### Description of the task
Restate word for word the entries below, starting with the line with "the base, with" and continuing through the line with "new_error (action ++". Include both of those lines and no others.

──────

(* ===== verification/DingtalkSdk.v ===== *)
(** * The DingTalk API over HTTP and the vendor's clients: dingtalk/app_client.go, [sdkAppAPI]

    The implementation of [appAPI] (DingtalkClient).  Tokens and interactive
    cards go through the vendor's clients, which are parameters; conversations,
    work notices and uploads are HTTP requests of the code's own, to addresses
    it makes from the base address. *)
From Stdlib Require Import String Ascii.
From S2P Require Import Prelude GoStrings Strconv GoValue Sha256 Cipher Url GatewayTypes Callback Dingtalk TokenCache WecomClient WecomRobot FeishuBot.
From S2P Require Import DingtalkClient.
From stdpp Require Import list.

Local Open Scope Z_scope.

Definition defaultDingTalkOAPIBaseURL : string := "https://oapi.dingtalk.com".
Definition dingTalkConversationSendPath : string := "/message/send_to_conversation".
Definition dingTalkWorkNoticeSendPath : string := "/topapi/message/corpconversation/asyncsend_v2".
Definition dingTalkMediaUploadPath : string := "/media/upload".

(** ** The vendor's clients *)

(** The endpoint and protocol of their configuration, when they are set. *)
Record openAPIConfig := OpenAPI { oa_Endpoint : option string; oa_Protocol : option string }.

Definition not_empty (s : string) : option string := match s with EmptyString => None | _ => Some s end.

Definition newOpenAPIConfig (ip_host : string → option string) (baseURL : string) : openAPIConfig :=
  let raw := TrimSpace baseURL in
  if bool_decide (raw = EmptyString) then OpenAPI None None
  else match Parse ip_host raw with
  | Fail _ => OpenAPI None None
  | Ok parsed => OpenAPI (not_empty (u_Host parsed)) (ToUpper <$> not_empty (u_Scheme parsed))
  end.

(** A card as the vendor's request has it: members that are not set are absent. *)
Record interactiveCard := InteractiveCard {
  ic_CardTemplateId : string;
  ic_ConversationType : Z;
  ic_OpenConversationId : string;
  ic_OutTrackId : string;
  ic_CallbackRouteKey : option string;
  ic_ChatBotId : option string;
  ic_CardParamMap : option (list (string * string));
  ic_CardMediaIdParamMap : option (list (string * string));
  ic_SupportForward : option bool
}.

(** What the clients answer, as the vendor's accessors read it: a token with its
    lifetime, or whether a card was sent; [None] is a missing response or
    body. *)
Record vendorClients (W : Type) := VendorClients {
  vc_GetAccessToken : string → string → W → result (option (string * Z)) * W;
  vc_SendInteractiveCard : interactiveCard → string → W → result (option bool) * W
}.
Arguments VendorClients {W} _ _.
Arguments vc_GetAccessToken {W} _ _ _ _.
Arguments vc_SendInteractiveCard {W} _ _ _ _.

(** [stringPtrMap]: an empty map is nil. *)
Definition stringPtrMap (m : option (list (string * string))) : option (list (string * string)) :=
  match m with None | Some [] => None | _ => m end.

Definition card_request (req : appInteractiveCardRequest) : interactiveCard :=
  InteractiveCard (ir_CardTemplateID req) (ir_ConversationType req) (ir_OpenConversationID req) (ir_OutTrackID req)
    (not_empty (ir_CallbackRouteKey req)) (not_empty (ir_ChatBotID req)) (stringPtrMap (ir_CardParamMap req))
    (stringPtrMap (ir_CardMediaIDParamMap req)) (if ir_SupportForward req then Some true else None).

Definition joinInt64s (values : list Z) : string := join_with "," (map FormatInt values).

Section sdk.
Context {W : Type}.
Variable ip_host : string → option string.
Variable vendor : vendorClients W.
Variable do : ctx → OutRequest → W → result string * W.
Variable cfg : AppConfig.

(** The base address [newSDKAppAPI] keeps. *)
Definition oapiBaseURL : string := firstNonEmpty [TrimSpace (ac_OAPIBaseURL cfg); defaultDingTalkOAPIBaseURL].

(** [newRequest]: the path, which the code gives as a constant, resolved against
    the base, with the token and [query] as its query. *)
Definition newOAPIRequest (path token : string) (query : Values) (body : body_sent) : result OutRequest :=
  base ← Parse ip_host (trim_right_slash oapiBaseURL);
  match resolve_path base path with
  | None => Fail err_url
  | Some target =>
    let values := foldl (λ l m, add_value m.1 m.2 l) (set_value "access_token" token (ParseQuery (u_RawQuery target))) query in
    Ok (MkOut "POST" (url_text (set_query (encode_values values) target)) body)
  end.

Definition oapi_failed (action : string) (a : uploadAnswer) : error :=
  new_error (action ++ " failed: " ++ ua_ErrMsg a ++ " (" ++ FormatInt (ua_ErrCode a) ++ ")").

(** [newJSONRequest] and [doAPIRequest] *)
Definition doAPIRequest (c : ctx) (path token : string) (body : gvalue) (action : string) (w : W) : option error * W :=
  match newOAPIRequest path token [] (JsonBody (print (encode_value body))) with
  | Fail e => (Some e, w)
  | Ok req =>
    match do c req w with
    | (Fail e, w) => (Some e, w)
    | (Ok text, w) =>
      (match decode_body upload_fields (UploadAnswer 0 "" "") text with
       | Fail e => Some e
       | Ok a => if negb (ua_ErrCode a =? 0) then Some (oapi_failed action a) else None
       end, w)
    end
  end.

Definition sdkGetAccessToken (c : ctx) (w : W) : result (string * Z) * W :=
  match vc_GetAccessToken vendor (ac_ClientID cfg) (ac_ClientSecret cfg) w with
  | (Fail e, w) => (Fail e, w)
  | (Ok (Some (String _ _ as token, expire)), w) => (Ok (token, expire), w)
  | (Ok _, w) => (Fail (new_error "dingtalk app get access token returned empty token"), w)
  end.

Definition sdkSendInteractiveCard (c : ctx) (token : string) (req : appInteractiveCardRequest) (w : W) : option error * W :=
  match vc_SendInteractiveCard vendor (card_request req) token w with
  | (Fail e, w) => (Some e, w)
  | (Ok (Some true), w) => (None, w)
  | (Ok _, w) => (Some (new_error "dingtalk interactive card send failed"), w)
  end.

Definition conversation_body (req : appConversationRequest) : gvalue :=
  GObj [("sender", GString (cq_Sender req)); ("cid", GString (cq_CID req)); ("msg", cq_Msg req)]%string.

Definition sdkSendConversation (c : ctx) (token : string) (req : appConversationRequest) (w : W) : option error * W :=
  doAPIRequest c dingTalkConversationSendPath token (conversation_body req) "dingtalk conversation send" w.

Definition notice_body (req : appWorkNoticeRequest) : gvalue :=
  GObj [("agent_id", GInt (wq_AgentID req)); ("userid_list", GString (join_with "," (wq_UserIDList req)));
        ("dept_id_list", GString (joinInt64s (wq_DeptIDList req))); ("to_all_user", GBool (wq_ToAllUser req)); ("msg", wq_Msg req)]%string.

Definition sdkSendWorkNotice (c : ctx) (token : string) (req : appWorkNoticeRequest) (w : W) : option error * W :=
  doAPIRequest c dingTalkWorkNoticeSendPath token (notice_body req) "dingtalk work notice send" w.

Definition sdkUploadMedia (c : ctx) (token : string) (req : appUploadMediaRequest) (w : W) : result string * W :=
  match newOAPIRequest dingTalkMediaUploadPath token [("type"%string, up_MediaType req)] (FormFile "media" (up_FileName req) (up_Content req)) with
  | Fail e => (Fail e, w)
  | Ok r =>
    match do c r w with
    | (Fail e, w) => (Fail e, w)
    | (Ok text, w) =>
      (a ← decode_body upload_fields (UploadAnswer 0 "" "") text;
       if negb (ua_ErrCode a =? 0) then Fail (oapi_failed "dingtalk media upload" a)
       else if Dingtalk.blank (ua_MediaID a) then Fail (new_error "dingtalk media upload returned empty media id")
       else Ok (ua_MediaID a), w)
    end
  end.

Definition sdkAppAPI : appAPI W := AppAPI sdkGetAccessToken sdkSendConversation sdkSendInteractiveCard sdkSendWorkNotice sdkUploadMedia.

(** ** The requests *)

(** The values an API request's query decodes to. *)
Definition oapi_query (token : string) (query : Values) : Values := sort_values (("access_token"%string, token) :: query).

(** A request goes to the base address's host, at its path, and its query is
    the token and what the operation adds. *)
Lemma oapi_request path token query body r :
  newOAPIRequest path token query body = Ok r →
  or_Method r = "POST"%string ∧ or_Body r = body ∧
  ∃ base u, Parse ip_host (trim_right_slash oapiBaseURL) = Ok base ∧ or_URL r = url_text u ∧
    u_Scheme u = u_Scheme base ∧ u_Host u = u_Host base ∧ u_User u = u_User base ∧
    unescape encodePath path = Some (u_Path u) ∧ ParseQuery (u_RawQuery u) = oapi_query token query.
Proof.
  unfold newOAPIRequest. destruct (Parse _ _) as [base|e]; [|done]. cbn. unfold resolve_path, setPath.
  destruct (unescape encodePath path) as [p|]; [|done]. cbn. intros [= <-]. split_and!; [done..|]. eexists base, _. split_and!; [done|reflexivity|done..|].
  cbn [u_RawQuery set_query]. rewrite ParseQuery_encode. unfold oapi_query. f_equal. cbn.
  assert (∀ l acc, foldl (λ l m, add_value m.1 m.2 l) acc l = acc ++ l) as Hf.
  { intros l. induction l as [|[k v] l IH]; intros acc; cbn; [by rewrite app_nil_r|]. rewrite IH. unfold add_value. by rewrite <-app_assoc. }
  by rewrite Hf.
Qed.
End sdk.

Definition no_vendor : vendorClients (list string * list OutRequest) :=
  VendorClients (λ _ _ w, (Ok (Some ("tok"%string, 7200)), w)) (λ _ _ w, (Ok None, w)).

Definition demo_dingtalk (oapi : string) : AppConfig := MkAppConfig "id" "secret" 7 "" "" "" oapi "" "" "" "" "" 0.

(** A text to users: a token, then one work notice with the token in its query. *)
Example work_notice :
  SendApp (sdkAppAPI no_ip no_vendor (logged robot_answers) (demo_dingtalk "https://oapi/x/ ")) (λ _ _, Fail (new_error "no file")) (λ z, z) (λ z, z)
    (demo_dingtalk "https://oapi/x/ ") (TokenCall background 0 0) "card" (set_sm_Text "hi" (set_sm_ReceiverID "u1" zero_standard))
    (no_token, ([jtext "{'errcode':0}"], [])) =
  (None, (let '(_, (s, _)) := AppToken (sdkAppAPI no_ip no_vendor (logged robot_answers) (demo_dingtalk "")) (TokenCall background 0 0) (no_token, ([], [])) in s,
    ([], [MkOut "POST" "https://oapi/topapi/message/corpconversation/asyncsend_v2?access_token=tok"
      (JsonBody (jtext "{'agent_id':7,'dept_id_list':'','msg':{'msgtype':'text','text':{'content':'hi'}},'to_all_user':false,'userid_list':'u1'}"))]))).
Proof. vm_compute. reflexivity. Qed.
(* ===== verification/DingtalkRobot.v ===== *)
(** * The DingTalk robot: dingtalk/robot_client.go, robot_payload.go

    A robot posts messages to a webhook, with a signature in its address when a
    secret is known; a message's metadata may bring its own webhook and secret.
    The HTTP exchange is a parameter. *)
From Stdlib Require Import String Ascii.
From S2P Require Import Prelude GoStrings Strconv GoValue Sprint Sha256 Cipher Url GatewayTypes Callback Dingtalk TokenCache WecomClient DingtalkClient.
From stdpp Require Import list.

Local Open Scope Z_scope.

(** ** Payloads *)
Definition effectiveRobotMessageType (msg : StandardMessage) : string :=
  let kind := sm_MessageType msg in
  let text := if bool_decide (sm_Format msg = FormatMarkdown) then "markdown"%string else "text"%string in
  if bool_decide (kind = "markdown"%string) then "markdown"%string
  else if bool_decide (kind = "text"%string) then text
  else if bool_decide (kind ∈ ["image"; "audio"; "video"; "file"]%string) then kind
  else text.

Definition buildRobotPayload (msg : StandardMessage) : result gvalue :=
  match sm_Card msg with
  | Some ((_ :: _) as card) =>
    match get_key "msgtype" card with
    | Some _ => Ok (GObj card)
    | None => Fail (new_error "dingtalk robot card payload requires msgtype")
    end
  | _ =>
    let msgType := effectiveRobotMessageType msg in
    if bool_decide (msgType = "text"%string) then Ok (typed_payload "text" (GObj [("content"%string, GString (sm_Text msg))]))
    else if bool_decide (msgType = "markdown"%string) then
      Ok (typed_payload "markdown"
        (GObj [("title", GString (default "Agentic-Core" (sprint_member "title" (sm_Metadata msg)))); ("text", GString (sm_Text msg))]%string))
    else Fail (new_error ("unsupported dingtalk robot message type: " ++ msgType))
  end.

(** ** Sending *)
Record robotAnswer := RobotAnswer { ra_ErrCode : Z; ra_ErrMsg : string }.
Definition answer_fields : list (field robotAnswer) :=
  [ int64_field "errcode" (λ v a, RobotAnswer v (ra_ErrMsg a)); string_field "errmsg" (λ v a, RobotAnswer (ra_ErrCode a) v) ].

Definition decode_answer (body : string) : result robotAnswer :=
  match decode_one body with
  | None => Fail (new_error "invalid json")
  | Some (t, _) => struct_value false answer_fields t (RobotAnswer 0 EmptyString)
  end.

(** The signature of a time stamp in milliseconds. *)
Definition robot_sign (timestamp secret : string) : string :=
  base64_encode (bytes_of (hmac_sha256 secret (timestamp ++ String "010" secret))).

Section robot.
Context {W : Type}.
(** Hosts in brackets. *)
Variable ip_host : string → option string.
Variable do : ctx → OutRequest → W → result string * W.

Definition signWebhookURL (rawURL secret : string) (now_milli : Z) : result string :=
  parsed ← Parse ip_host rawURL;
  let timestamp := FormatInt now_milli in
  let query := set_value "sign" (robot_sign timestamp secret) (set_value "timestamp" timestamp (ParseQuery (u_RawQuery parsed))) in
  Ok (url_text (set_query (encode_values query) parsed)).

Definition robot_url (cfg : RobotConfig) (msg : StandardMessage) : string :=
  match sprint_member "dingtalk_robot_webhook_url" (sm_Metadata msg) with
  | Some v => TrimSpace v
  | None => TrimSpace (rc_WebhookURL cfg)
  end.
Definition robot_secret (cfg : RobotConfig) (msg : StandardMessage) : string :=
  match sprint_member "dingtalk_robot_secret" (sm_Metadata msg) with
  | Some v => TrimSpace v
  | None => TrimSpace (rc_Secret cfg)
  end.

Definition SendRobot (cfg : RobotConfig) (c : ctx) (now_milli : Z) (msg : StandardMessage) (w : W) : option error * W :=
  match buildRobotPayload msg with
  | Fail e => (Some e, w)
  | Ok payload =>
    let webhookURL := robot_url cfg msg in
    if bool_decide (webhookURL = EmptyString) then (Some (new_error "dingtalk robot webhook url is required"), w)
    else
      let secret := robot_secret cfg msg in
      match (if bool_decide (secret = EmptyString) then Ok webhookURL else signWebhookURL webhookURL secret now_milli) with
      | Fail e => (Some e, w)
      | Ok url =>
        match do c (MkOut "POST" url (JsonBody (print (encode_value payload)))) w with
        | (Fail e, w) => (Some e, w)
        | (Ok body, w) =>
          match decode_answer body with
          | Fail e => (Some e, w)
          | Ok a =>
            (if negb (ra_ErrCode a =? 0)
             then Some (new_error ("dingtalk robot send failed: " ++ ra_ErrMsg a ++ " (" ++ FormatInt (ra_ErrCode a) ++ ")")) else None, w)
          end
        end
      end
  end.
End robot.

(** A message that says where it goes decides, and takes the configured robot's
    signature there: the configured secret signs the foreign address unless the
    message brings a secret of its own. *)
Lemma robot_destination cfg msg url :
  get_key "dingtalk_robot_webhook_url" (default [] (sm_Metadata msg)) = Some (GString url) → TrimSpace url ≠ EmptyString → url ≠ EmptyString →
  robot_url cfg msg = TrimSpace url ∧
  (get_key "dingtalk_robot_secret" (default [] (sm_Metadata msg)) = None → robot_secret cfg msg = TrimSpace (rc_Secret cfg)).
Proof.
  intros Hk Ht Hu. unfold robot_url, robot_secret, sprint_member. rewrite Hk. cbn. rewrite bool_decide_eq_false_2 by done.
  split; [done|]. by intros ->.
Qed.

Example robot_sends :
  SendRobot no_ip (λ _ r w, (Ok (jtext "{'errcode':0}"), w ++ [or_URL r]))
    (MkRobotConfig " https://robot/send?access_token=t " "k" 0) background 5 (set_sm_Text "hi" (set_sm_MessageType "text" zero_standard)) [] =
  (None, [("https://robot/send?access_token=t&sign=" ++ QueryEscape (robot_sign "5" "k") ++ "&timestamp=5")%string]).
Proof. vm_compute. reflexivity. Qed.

──────

### Expected answer
    the base, with the token and [query] as its query. *)
Definition newOAPIRequest (path token : string) (query : Values) (body : body_sent) : result OutRequest :=
  base ← Parse ip_host (trim_right_slash oapiBaseURL);
  match resolve_path base path with
  | None => Fail err_url
  | Some target =>
    let values := foldl (λ l m, add_value m.1 m.2 l) (set_value "access_token" token (ParseQuery (u_RawQuery target))) query in
    Ok (MkOut "POST" (url_text (set_query (encode_values values) target)) body)
  end.

Definition oapi_failed (action : string) (a : uploadAnswer) : error :=
  new_error (action ++ " failed: " ++ ua_ErrMsg a ++ " (" ++ FormatInt (ua_ErrCode a) ++ ")").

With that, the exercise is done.